À cabeça, Mylod tem o rasgo de génio de "povoar" o seu filme de atores em excelente forma, com, pelo menos, dois destaques óbvios, nomeadamente, um inexcedível Ralph Fiennes como o chefe com contas a ajustar com o mundo, que parece um herdeiro dos sábios loucos (e, tendencialmentesádicos) do cinema de terror britânico dos anos 1960 e 1970, e Anya Taylor-Joy, justíssima rainha do novo cinema de género norte-americano (vimo-la, por exemplo, em "A Bruxa" e "O Homem do Norte", de Robert Eggers"Fragmentado" e "Glass", de M. Night Shyamalan, ou "A Noite Passada em Soho", de Edgar Wright), a combinar aquela sua elegância característica de femme fatale, com contornos, no mínimo, inesperados (o seu total desinteresse pelo universo da haute cuisine, por exemplo), que dela fazem a ancora do filme. Seja por não ali querer estar, por não ter dinheiro suficiente no banco para sequer almejar a "dividir a conta" ou por ser a única que possui um compasso moral coerente, tornando-se, consequente e simultaneamente, na representante do público na narrativa e no "pauzinho na engrenagem" que complica os planos de maquiavélicos de Fiennes.

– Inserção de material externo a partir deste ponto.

(** Witness of X7: the creation of [/opt/app/TeknoParrot] fails; [Cache]
    below it is never probed. *)
Lemma EnsurePathExists_stops_at_failure_witness :
  let w := SimFS.world read_only_install in
  let tr := new_events w
              (snd (EnsurePathExists Linux
                      ["/"; "opt"; "app"; "TeknoParrot"; "Cache"] w)) in
  exists q,
    last (probes tr) = Some q
    /\ ((exists r ec,
           last tr = Some (EvExists q r ec)
           /\ unexpected_probe_error Linux ec = true
           /\ filesystem_error ["/"; "opt"; "app"; "TeknoParrot"]
              = runtime_error "Couldn't ensure that path exists.")
        \/ (last tr = Some (EvCreateDirectory q false)
            /\ filesystem_error ["/"; "opt"; "app"; "TeknoParrot"]
               = filesystem_error q)).
Proof.
  exact (EnsurePathExists_stops_at_failure
           Linux ["/"; "opt"; "app"; "TeknoParrot"; "Cache"]
           (SimFS.world read_only_install)
           (filesystem_error ["/"; "opt"; "app"; "TeknoParrot"]) eq_refl).
Defined.

(** Witness of X3: [/opt/app] is there already. *)
Lemma EnsurePathExists_on_existing_path_witness :
  EnsurePathExists Linux ["/"; "opt"; "app"] (SimFS.world writable_install)
  = (Returned tt,
     mkWorld writable_install initial_statics
             ([] ++ map (fun k => EvExists (take k ["/"; "opt"; "app"]) true 0)
                        (seq 1 3))).
Proof.
  apply (EnsurePathExists_on_existing_path
           Linux ["/"; "opt"; "app"] (SimFS.world writable_install)).
  intros k Hk. simpl in Hk.
  destruct k as [|[|[|[|k]]]]; try lia; reflexivity.
Defined.

(** Witness of X5: after the call the intermediate [/opt/app/TeknoParrot]
    is present. *)
Lemma EnsurePathExists_returned_all_prefixes_present_witness :
  let s' := w_fs (snd (EnsurePathExists Linux
                         ["/"; "opt"; "app"; "TeknoParrot"; "Cache"]
                         (SimFS.world writable_install))) in
  fs_exists s' (take 4 ["/"; "opt"; "app"; "TeknoParrot"; "Cache"]) = (true, 0%Z)
  \/ (def_WIN32 Linux = true
      /\ snd (fs_exists s' (take 4 ["/"; "opt"; "app"; "TeknoParrot"; "Cache"]))
         = ERROR_ACCESS_DENIED).
Proof.
  apply (EnsurePathExists_returned_all_prefixes_present
           Linux ["/"; "opt"; "app"; "TeknoParrot"; "Cache"]
           (SimFS.world writable_install) 4).
  - reflexivity.
  - simpl. lia.
Defined.
(** * GPU library and binary resolution (package gpu, [Paths]; package
    gpuutils, [GetGpuPath])

    A shallow embedding of the two resolution functions and of the helpers
    they call, followed by the properties of the resolution result.

    The functions talk to the host: they read and write the process
    environment, look executables up on [PATH], run [nvidia-container-cli]
    and [ldconfig], open the fallback list file and read ELF headers.  All of
    that is gathered in the class [Host]; the embedded code runs in a monad
    that threads the process environment and records every call made to the
    host, in order. *)

From Stdlib Require Import Ascii.
From stdpp Require Import gmap strings list.

(** ** The [strings] functions the code calls, on byte strings *)

(** [strings.HasPrefix(s, prefix)]. *)
Fixpoint HasPrefix (s pre : string) {struct pre} : bool :=
  match pre, s with
  | EmptyString, _ => true
  | String _ _, EmptyString => false
  | String c pre', String d s' => if Ascii.eqb c d then HasPrefix s' pre' else false
  end.

(** [strings.Contains(s, substr)]: [substr] occurs at some offset of [s]. *)
Fixpoint Contains (s substr : string) : bool :=
  HasPrefix s substr ||
  match s with
  | EmptyString => false
  | String _ s' => Contains s' substr
  end.

(** [strings.SplitAfter(s, sep)[0]] for a non-empty [sep]: [s] up to and
    including the first occurrence of [sep], all of [s] when there is none. *)
Fixpoint SplitAfter0 (s sep : string) : string :=
  if HasPrefix s sep then sep
  else match s with
       | EmptyString => EmptyString
       | String c s' => String c (SplitAfter0 s' sep)
       end.

(** [line[0] != '#'] on a non-empty line; [strings.HasPrefix(line, "#")]
    computes the negation on every line. *)
Definition firstByteIs (c : Ascii.ascii) (line : string) : bool :=
  match line with
  | EmptyString => false
  | String d _ => Ascii.eqb d c
  end.

(** ** The host *)

(** [elf.Machine] is a [uint16]. *)
Definition Machine := N.

(** What the code obtains from outside.  The process environment is the
    finite map of the variables that are set to their values.  The results
    of executable lookup and of running a command depend on the environment
    in force at the call (the lookup reads [PATH], a child process inherits
    the environment); the file system is the same during one call.  [None]
    stands for a non-nil [error].

    [scanLines] is the sequence of tokens a [bufio.Scanner] yields over a
    text, [FindAllSubmatch] the list of the two captured groups of every
    match of the [ldconfig -p] line pattern.  [rangeOrder n m] is the order in
    which the [n]-th [range] loop over the map [m] visits its entries: every
    entry once, in an order the language leaves open. *)
Class Host := {
  lookPath : gmap string string → string → option string;
  output : gmap string string → string → list string → option string;
  openFile : string → option string;
  elfMachine : string → option Machine;
  scanLines : string → list string;
  TrimSpace : string → string;
  Base : string → string;
  Join : string → string → string;
  FindAllSubmatch : string → list (string * string);
  rangeOrder : nat → gmap string string → list (string * string);
  rangeOrder_perm : ∀ n m, rangeOrder n m ≡ₚ map_to_list m
}.

(** ** Calls to the host, and the monad *)

Inductive event :=
| EvGetenv (key : string)
| EvSetenv (key value : string)
| EvLookPath (file : string)
| EvCommand (name : string) (args : list string)
| EvOpen (path : string)
| EvElfOpen (path : string)
| EvClose (path : string).

#[global] Instance event_eq_dec : EqDecision event.
Proof. solve_decision. Defined.

(** The mutable state of the process the code can touch: the environment,
    and how many [range] loops over a map have been started. *)
Record state := State { st_env : gmap string string; st_range : nat }.

(** A computation returns its value, the state it leaves and the calls it
    made, oldest first. *)
Definition M (A : Type) : Type := state → A * state * list event.

#[global] Instance M_ret : MRet M := λ A a s, (a, s, []).

#[global] Instance M_bind : MBind M := λ A B f m s,
  let '(a, s1, t1) := m s in
  let '(b, s2, t2) := f a s1 in
  (b, s2, t1 ++ t2).

Definition value {A} (r : A * state * list event) : A := r.1.1.
Definition final {A} (r : A * state * list event) : state := r.1.2.
Definition calls {A} (r : A * state * list event) : list event := r.2.

(** A loop [for _, x := range l] over a slice that updates [a]. *)
Fixpoint forEach {A B} (f : A → B → M A) (a : A) (l : list B) : M A :=
  match l with
  | [] => mret a
  | x :: l' => a' ← f a x; forEach f a' l'
  end.

(** [os.Getenv]: the empty string for a variable that is not set. *)
Definition Getenv (key : string) : M string :=
  λ s, (default "" (st_env s !! key), s, [EvGetenv key]).

(** [os.Setenv] of a name and a value the system accepts; the code drops
    the error it returns. *)
Definition Setenv (key value : string) : M unit :=
  λ s, (tt, State (<[key:=value]> (st_env s)) (st_range s), [EvSetenv key value]).

Section Calls.
Context `{Host}.

Definition LookPath (file : string) : M (option string) :=
  λ s, (lookPath (st_env s) file, s, [EvLookPath file]).

(** [exec.Command(name, args...)] run to completion, its standard output
    collected. *)
Definition Output (name : string) (args : list string) : M (option string) :=
  λ s, (output (st_env s) name args, s, [EvCommand name args]).

Definition Open (path : string) : M (option string) :=
  λ s, (openFile path, s, [EvOpen path]).

(** [elf.Open(path)] followed by the read of the [Machine] field. *)
Definition elfOpen (path : string) : M (option Machine) :=
  λ s, (elfMachine path, s, [EvElfOpen path]).

(** [Close] on an open file, ELF or plain. *)
Definition Close (path : string) : M unit :=
  λ s, (tt, s, [EvClose path]).

(** The entries of a map, in the order this [range] loop visits them. *)
Definition range (m : gmap string string) : M (list (string * string)) :=
  λ s, (rangeOrder (st_range s) m, State (st_env s) (S (st_range s)), []).
End Calls.

(** ** Errors *)

(** A non-nil [error]: the one a failed host call returned, or one built by
    [fmt.Errorf] from a message and a cause. *)
Inductive error :=
| HostError (call : event)
| Errorf (message : string) (cause : error).

(** What both functions return: [libraries], [binaries] and [err]; a nil
    slice is the empty list, a nil [error] is [None]. *)
Definition result : Type := list string * list string * option error.

(** ** The resolution loop

    [Paths] (lines 140-182) and [GetGpuPath] (lines 129-193) run the same
    loop over the candidate names; they differ in the names of the variables
    and in the value type of the two maps that track what was added, of
    which only the keys are ever read. *)

(** The variables the loop updates: the keys of [libs] and of [bins], and
    the two result slices. *)
Record found := Found {
  libs : gset string;
  bins : gset string;
  libraries : list string;
  binaries : list string
}.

No entanto, o brilhantismo de "O Menu" reside, maioritariamente, no trabalho de argumento, capaz de fazer crítica social, sem cair nos facilitismos da praxe. De facto, as personagens são símbolos, uma vez que, existem como representações de determinados comportamentos ou pensamentos, mas, Seth Reiss e Will Tracy têm a inteligência de os tornar em seres humanos de carne e osso, com nuances, sentimentos contraditórios e, acima de tudo, vulnerabilidades (o duo composto por John Leguizamo e Aimee Carrero, chega a protagonizar um momento, estranhamente, comovente na reta final, quando, por uma vez, permitem que as suas máscaras sociais e emocionais caiam, revelando a natureza tóxica da sua relação).

Seguindo essa linha de pensamento, saudemos o quão implacável consegue ser "O Menu", oferecendo-nos uma sátira incisiva na hora de demonstrar o porquê do seu desencanto social. À semelhança do recente "Triângulo da Tristeza", de Ruben Östlund, e do vindouro "Última Noite" (a NOS Audiovisuais vai estreá-lo na próxima quinta-feira), de Camille Griffin, é um filme à medida dos nossos tempos, das nossas preocupações, incertezas e irritações e isso é crucial para o seu sucesso.